*About this task:* Return the lines below in which the string "Hrest" occurs.

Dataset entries
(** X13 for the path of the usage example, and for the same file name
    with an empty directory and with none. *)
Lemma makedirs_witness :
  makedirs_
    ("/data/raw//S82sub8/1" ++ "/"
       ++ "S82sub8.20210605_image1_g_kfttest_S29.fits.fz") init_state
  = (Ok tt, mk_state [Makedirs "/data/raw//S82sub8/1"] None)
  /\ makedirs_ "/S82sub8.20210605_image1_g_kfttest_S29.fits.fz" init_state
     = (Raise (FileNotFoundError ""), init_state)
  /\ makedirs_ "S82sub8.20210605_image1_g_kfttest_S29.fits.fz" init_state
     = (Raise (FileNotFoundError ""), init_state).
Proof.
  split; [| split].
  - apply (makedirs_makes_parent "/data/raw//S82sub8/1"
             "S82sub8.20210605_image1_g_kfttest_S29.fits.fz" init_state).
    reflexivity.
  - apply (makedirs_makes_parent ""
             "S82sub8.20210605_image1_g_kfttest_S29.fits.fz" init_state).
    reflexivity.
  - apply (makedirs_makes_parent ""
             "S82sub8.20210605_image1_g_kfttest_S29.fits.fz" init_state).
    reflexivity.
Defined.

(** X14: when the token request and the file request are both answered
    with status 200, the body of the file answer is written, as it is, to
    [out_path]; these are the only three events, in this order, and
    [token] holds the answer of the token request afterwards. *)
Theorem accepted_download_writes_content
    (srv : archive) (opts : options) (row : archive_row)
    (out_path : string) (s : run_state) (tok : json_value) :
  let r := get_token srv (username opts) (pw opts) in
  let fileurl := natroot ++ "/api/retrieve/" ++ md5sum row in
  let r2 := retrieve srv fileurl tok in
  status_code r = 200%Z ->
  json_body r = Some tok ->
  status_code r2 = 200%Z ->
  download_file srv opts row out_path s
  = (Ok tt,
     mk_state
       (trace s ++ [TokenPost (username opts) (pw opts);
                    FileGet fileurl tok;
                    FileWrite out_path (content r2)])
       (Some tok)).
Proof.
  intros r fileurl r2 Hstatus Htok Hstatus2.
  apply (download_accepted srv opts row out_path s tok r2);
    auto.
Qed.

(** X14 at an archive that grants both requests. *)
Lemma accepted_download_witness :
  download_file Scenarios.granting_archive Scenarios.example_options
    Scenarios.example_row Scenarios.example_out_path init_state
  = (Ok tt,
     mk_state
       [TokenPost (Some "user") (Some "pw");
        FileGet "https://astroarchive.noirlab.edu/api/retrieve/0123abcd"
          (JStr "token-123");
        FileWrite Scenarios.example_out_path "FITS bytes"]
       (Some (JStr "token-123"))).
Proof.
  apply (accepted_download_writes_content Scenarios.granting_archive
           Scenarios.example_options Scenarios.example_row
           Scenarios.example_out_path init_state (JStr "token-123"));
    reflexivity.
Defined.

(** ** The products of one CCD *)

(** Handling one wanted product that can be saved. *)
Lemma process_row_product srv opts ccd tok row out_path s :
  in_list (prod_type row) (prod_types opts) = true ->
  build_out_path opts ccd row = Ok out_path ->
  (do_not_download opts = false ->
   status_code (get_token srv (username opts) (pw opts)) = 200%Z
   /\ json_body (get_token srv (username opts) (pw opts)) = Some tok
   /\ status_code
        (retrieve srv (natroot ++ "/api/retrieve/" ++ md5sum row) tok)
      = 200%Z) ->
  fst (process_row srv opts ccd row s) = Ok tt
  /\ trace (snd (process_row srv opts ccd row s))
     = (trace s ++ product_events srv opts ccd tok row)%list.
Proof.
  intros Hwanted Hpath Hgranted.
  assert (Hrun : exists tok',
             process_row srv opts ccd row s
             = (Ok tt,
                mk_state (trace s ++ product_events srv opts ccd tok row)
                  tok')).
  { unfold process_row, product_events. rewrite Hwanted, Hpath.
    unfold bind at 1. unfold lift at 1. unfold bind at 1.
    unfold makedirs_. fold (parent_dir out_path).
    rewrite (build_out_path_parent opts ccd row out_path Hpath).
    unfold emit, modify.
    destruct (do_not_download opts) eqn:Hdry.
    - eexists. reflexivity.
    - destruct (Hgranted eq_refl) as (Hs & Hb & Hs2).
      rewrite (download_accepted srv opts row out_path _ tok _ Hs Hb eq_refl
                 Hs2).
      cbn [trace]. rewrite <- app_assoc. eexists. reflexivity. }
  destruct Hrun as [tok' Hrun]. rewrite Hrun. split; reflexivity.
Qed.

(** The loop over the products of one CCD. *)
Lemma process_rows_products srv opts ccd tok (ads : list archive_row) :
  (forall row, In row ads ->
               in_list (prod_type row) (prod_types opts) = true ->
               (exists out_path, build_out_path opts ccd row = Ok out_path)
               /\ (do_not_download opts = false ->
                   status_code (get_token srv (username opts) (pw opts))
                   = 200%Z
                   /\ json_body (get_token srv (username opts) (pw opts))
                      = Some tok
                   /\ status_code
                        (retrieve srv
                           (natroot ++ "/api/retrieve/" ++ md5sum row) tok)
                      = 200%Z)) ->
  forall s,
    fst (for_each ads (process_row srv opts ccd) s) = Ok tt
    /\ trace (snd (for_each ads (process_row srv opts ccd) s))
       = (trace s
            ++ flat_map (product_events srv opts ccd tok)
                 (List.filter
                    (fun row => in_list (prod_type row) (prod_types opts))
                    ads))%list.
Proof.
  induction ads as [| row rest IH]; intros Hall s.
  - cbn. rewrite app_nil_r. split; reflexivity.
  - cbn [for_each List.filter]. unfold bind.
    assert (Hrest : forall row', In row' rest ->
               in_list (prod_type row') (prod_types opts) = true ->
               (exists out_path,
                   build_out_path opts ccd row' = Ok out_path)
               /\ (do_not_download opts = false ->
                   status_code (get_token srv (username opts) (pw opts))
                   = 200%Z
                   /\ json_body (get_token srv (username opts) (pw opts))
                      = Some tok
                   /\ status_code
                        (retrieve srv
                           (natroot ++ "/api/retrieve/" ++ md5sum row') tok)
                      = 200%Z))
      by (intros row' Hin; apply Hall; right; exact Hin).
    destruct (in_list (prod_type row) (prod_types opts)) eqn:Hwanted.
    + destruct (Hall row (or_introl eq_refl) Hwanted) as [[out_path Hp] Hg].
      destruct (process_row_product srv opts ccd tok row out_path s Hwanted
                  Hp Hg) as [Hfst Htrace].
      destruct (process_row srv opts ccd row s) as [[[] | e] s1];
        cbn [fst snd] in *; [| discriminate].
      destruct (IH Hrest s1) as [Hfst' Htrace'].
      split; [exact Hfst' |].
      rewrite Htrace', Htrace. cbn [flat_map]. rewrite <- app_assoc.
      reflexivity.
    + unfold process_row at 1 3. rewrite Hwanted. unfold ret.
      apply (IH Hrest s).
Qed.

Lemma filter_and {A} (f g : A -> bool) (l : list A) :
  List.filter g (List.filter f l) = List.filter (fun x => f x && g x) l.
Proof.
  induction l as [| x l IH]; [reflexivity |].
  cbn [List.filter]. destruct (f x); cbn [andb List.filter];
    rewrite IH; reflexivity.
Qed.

*Written reply:*
    assert (Hrest : forall row', In row' rest ->
      destruct (IH Hrest s1) as [Hfst' Htrace'].
      apply (IH Hrest s).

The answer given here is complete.